GIVEN RECORDS:
(** * ChebConv: the Chebyshev spectral graph convolution layer of DGL

    A shallow embedding of [python/dgl/nn/pytorch/conv/chebconv.py].

    The layer's [forward] is written against three collaborators that live
    elsewhere in DGL (the graph with its node frame and message passing,
    [laplacian_lambda_max], [broadcast_nodes]) and against PyTorch tensors.
    Tensors are lists of rows over a scalar type [F] that is a parameter of
    the whole development: the code is the same for every scalar arithmetic,
    and it is instantiated twice, with binary64 floats (executable) and with
    the real numbers (the exact arithmetic the layer's formulas are about).
    Shape errors, as PyTorch raises them, are part of the model: every tensor
    operation is fallible. *)

From Stdlib Require Import ZArith Reals Lra Floats.PrimFloat Uint63.
From stdpp Require Import gmap strings list.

PROBLEM STATEMENT:
The requested lines run from the one with "Shape errors, as" through the last line of the records. Return them exactly.

RESPONSE TO THE EXERCISE:
    Shape errors, as PyTorch raises them, are part of the model: every tensor
    operation is fallible. *)

From Stdlib Require Import ZArith Reals Lra Floats.PrimFloat Uint63.
From stdpp Require Import gmap strings list.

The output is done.